■ WHAT IS BEING ASKED: Scan the records below for the line containing "they wrap. *)" and the line containing "s ← f (concurrent_streams". Copy both, plus every line between, exactly.

■ RECORDS TO PROCESS:
(* ===== verification/LedgerAmount.v ===== *)
(** * Exact usage arithmetic

    [crates/llm-usage-ledger/src/amount.rs]: amounts are [u64], every addition and
    subtraction is checked, adjustments are signed [i128] differences of [u64]s and
    therefore exact.  [UsageAmount] and [CostMicrounits] are the numbers they wrap. *)
From S2P Require Import Prelude Machine.

Inductive ArithmeticError := Arithmetic.

Definition UsageAmount_checked_add (a b : Z) : result ArithmeticError Z :=
  ok_or (checked_add u64_max a b) Arithmetic.
Definition UsageAmount_checked_sub (a b : Z) : result ArithmeticError Z :=
  ok_or (checked_sub a b) Arithmetic.

Record UsageVector := {
  requests : Z;
  concurrent_streams : Z;
  tokens : Z;
  units : Z;
  tool_calls : Z;
  media_bytes : Z;
  cost_microunits : Z;
}.

#[global] Instance UsageVector_eq_dec : EqDecision UsageVector.
Proof. solve_decision. Defined.

Definition UsageVector_zero : UsageVector :=
  {| requests := 0; concurrent_streams := 0; tokens := 0; units := 0; tool_calls := 0;
     media_bytes := 0; cost_microunits := 0 |}.

(** The same operation on every field, first failure first. *)
Definition vector_map2 (f : Z -> Z -> result ArithmeticError Z) (a b : UsageVector)
    : result ArithmeticError UsageVector :=
  r ← f (requests a) (requests b);
  s ← f (concurrent_streams a) (concurrent_streams b);
  t ← f (tokens a) (tokens b);
  u ← f (units a) (units b);
  c ← f (tool_calls a) (tool_calls b);
  m ← f (media_bytes a) (media_bytes b);
  k ← f (cost_microunits a) (cost_microunits b);
  Ok {| requests := r; concurrent_streams := s; tokens := t; units := u; tool_calls := c;
        media_bytes := m; cost_microunits := k |}.

Definition UsageVector_checked_add := vector_map2 UsageAmount_checked_add.
Definition UsageVector_checked_sub := vector_map2 UsageAmount_checked_sub.

Definition max_u64 (left right : Z) : Z := if right <=? left then left else right.

Definition vector_conservative_max (a b : UsageVector) : UsageVector :=
  {| requests := max_u64 (requests a) (requests b);
     concurrent_streams := max_u64 (concurrent_streams a) (concurrent_streams b);
     tokens := max_u64 (tokens a) (tokens b);
     units := max_u64 (units a) (units b);
     tool_calls := max_u64 (tool_calls a) (tool_calls b);
     media_bytes := max_u64 (media_bytes a) (media_bytes b);
     cost_microunits := max_u64 (cost_microunits a) (cost_microunits b) |}.

Definition vector_without_concurrency (a : UsageVector) : UsageVector :=
  {| requests := requests a; concurrent_streams := 0; tokens := tokens a; units := units a;
     tool_calls := tool_calls a; media_bytes := media_bytes a;
     cost_microunits := cost_microunits a |}.

Definition vector_is_zero (a : UsageVector) : bool :=
  (requests a =? 0) && (concurrent_streams a =? 0) && (tokens a =? 0) && (units a =? 0)
  && (tool_calls a =? 0) && (media_bytes a =? 0) && (cost_microunits a =? 0).

(** ** Breakdowns *)
Record UsageBreakdown := {
  primary : UsageVector;
  retry : UsageVector;
  repair : UsageVector;
  tool : UsageVector;
}.

#[global] Instance UsageBreakdown_eq_dec : EqDecision UsageBreakdown.
Proof. solve_decision. Defined.

Definition UsageBreakdown_primary (p : UsageVector) : UsageBreakdown :=
  {| primary := p; retry := UsageVector_zero; repair := UsageVector_zero; tool := UsageVector_zero |}.

(** [UsageBreakdown::default()] *)
Definition UsageBreakdown_default : UsageBreakdown := UsageBreakdown_primary UsageVector_zero.

Definition checked_total (b : UsageBreakdown) : result ArithmeticError UsageVector :=
  t1 ← UsageVector_checked_add (primary b) (retry b);
  t2 ← UsageVector_checked_add t1 (repair b);
  UsageVector_checked_add t2 (tool b).

Definition includes_dispatched_request (b : UsageBreakdown) : result ArithmeticError bool :=
  total ← checked_total b;
  Ok (0 <? requests total).

Definition conservative_max (a b : UsageBreakdown) : UsageBreakdown :=
  {| primary := vector_conservative_max (primary a) (primary b);
     retry := vector_conservative_max (retry a) (retry b);
     repair := vector_conservative_max (repair a) (repair b);
     tool := vector_conservative_max (tool a) (tool b) |}.

Definition without_concurrency (a : UsageBreakdown) : UsageBreakdown :=
  {| primary := vector_without_concurrency (primary a);
     retry := vector_without_concurrency (retry a);
     repair := vector_without_concurrency (repair a);
     tool := vector_without_concurrency (tool a) |}.

Definition breakdown_is_zero (b : UsageBreakdown) : bool :=
  vector_is_zero (primary b) && vector_is_zero (retry b) && vector_is_zero (repair b)
  && vector_is_zero (tool b).

(** ** Adjustments: fields are [i128] *)
Record UsageDelta := {
  d_requests : Z;
  d_concurrent_streams : Z;
  d_tokens : Z;
  d_units : Z;
  d_tool_calls : Z;
  d_media_bytes : Z;
  d_cost_microunits : Z;
}.

#[global] Instance UsageDelta_eq_dec : EqDecision UsageDelta.
Proof. solve_decision. Defined.

Definition UsageDelta_between (current previous : UsageBreakdown)
    : result ArithmeticError UsageDelta :=
  c ← checked_total current;
  p ← checked_total previous;
  Ok {| d_requests := requests c - requests p;
        d_concurrent_streams := concurrent_streams c - concurrent_streams p;
        d_tokens := tokens c - tokens p;
        d_units := units c - units p;
        d_tool_calls := tool_calls c - tool_calls p;
        d_media_bytes := media_bytes c - media_bytes p;
        d_cost_microunits := cost_microunits c - cost_microunits p |}.

(** ** Metrics *)
Inductive BudgetMetric :=
| Requests | ConcurrentStreams | Tokens | Units | ToolCalls | MediaBytes | CostMicrounits.

Definition metric (m : BudgetMetric) (v : UsageVector) : Z :=
  match m with
  | Requests => requests v
  | ConcurrentStreams => concurrent_streams v
  | Tokens => tokens v
  | Units => units v
  | ToolCalls => tool_calls v
  | MediaBytes => media_bytes v
  | CostMicrounits => cost_microunits v
  end.

Definition delta_metric (m : BudgetMetric) (d : UsageDelta) : Z :=
  match m with
  | Requests => d_requests d
  | ConcurrentStreams => d_concurrent_streams d
  | Tokens => d_tokens d
  | Units => d_units d
  | ToolCalls => d_tool_calls d
  | MediaBytes => d_media_bytes d
  | CostMicrounits => d_cost_microunits d
  end.

(** The mathematical total of a breakdown, without any bound. *)
Definition total_metric (m : BudgetMetric) (b : UsageBreakdown) : Z :=
  metric m (primary b) + metric m (retry b) + metric m (repair b) + metric m (tool b).

Definition vector_wf (v : UsageVector) : Prop := forall m, is_u64 (metric m v).
Definition breakdown_wf (b : UsageBreakdown) : Prop :=
  vector_wf (primary b) /\ vector_wf (retry b) /\ vector_wf (repair b) /\ vector_wf (tool b).

Lemma vector_ext a b : (forall m, metric m a = metric m b) -> a = b.
Proof.
  intros H. destruct a, b. pose proof (H Requests). pose proof (H ConcurrentStreams).
  pose proof (H Tokens). pose proof (H Units). pose proof (H ToolCalls).
  pose proof (H MediaBytes). pose proof (H CostMicrounits). simpl in *. by subst.
Qed.

(** A fieldwise operation succeeds exactly when it does on every metric. *)
Lemma vector_map2_ok f a b c :
  vector_map2 f a b = Ok c <-> forall m, f (metric m a) (metric m b) = Ok (metric m c).
Proof.
  unfold vector_map2. split.
  - intros H. inv_ok. subst. by intros [].
  - intros H. pose proof (H Requests). pose proof (H ConcurrentStreams).
    pose proof (H Tokens). pose proof (H Units). pose proof (H ToolCalls).
    pose proof (H MediaBytes). pose proof (H CostMicrounits). simpl in *.
    repeat match goal with E : f _ _ = Ok _ |- _ => rewrite E; clear E; simpl end.
    by destruct c.
Qed.

Lemma UsageAmount_checked_add_ok a b c :
  UsageAmount_checked_add a b = Ok c <-> c = a + b /\ a + b <= u64_max.
Proof.
  unfold UsageAmount_checked_add. rewrite <- checked_add_Some.
  destruct (checked_add u64_max a b); simpl; split; congruence.
Qed.

Lemma UsageVector_checked_add_ok a b c :
  UsageVector_checked_add a b = Ok c <->
  forall m, metric m c = metric m a + metric m b /\ metric m a + metric m b <= u64_max.
Proof.
  unfold UsageVector_checked_add. rewrite vector_map2_ok.
  by setoid_rewrite UsageAmount_checked_add_ok.
Qed.

(** The pointwise sum of two vectors. *)
Definition vector_sum (a b : UsageVector) : UsageVector :=
  {| requests := requests a + requests b;
     concurrent_streams := concurrent_streams a + concurrent_streams b;
     tokens := tokens a + tokens b; units := units a + units b;
     tool_calls := tool_calls a + tool_calls b; media_bytes := media_bytes a + media_bytes b;
     cost_microunits := cost_microunits a + cost_microunits b |}.

Lemma metric_vector_sum m a b : metric m (vector_sum a b) = metric m a + metric m b.
Proof. by destruct m. Qed.

Lemma checked_total_ok b v :
  breakdown_wf b ->
  (checked_total b = Ok v <->
   forall m, metric m v = total_metric m b /\ total_metric m b <= u64_max).
Proof.
  intros (Hp & Hr & Hre & Ht). unfold checked_total, total_metric. split.
  - intros H. inv_ok. intros m.
    repeat match goal with H : UsageVector_checked_add _ _ = Ok _ |- _ =>
      apply UsageVector_checked_add_ok with (m := m) in H end. lia.
  - intros H.
    assert (UsageVector_checked_add (primary b) (retry b) = Ok (vector_sum (primary b) (retry b))) as ->.
    { apply UsageVector_checked_add_ok. intros m. rewrite metric_vector_sum.
      specialize (H m). specialize (Hre m). specialize (Ht m). unfold in_range in *. lia. }
    simpl. set (s := vector_sum (primary b) (retry b)).
    assert (UsageVector_checked_add s (repair b) = Ok (vector_sum s (repair b))) as ->.
    { apply UsageVector_checked_add_ok. intros m. unfold s. rewrite !metric_vector_sum.
      specialize (H m). specialize (Ht m). unfold in_range in *. lia. }
    simpl. apply UsageVector_checked_add_ok. intros m. unfold s. rewrite !metric_vector_sum.
    specialize (H m). lia.
Qed.

Lemma checked_total_exists b :
  breakdown_wf b -> (forall m, total_metric m b <= u64_max) ->
  exists v, checked_total b = Ok v.
Proof.
  intros Hw H.
  exists (vector_sum (vector_sum (vector_sum (primary b) (retry b)) (repair b)) (tool b)).
  apply checked_total_ok; [done|]. intros m. rewrite !metric_vector_sum. by split.
Qed.

Lemma delta_between_metric c p d vc vp :
  checked_total c = Ok vc -> checked_total p = Ok vp -> UsageDelta_between c p = Ok d ->
  forall m, delta_metric m d = metric m vc - metric m vp.
Proof.
  unfold UsageDelta_between. intros -> ->. intros [= <-] m. by destruct m.
Qed.

(** An adjustment is representable: it never leaves the [i128] range, and exists
    exactly when both totals do. *)
Lemma UsageDelta_between_ok c p d :
  breakdown_wf c -> breakdown_wf p ->
  UsageDelta_between c p = Ok d ->
  (forall m, delta_metric m d = total_metric m c - total_metric m p)
  /\ (forall m, - 2 ^ 127 <= delta_metric m d < 2 ^ 127).
Proof.
  intros Hc Hp H. pose proof H as H'. unfold UsageDelta_between in H'. inv_ok.
  match goal with H1 : checked_total c = Ok ?x, H2 : checked_total p = Ok ?y |- _ =>
    pose proof (proj1 (checked_total_ok c x Hc) H1) as Hx;
    pose proof (proj1 (checked_total_ok p y Hp) H2) as Hy;
    pose proof (delta_between_metric c p d x y H1 H2 H) as Hd end.
  split; intros m; rewrite (Hd m); specialize (Hx m) as [-> ?]; specialize (Hy m) as [-> ?].
  - done.
  - assert (forall b, breakdown_wf b -> 0 <= total_metric m b) as Hpos.
    { intros b (B1 & B2 & B3 & B4). unfold total_metric.
      specialize (B1 m). specialize (B2 m). specialize (B3 m). specialize (B4 m).
      unfold in_range in *. lia. }
    pose proof (Hpos c Hc). pose proof (Hpos p Hp). unfold u64_max in *. lia.
Qed.

Lemma max_u64_max a b : max_u64 a b = Z.max a b.
Proof. unfold max_u64. destruct (Z.leb_spec b a); lia. Qed.

Lemma metric_conservative_max m a b :
  metric m (vector_conservative_max a b) = Z.max (metric m a) (metric m b).
Proof. destruct m; simpl; apply max_u64_max. Qed.

Lemma metric_without_concurrency m a :
  metric m (vector_without_concurrency a) =
  match m with ConcurrentStreams => 0 | _ => metric m a end.
Proof. by destruct m. Qed.

Lemma breakdown_wf_without b : breakdown_wf b -> breakdown_wf (without_concurrency b).
Proof.
  intros (H1 & H2 & H3 & H4). split_and!; intros m; simpl; rewrite metric_without_concurrency;
    destruct m; try apply H1; try apply H2; try apply H3; try apply H4; unfold in_range; done.
Qed.

Lemma breakdown_wf_max a b :
  breakdown_wf a -> breakdown_wf b -> breakdown_wf (conservative_max a b).
Proof.
  intros (H1 & H2 & H3 & H4) (G1 & G2 & G3 & G4). split_and!; intros m; simpl;
    rewrite metric_conservative_max;
    specialize (H1 m); specialize (H2 m); specialize (H3 m); specialize (H4 m);
    specialize (G1 m); specialize (G2 m); specialize (G3 m); specialize (G4 m);
    unfold in_range in *; lia.
Qed.

Lemma breakdown_wf_default : breakdown_wf UsageBreakdown_default.
Proof. split_and!; intros []; done. Qed.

■ RESPONSE TO THIS TASK:
    therefore exact.  [UsageAmount] and [CostMicrounits] are the numbers they wrap. *)
From S2P Require Import Prelude Machine.

Inductive ArithmeticError := Arithmetic.

Definition UsageAmount_checked_add (a b : Z) : result ArithmeticError Z :=
  ok_or (checked_add u64_max a b) Arithmetic.
Definition UsageAmount_checked_sub (a b : Z) : result ArithmeticError Z :=
  ok_or (checked_sub a b) Arithmetic.

Record UsageVector := {
  requests : Z;
  concurrent_streams : Z;
  tokens : Z;
  units : Z;
  tool_calls : Z;
  media_bytes : Z;
  cost_microunits : Z;
}.

#[global] Instance UsageVector_eq_dec : EqDecision UsageVector.
Proof. solve_decision. Defined.

Definition UsageVector_zero : UsageVector :=
  {| requests := 0; concurrent_streams := 0; tokens := 0; units := 0; tool_calls := 0;
     media_bytes := 0; cost_microunits := 0 |}.

(** The same operation on every field, first failure first. *)
Definition vector_map2 (f : Z -> Z -> result ArithmeticError Z) (a b : UsageVector)
    : result ArithmeticError UsageVector :=
  r ← f (requests a) (requests b);
  s ← f (concurrent_streams a) (concurrent_streams b);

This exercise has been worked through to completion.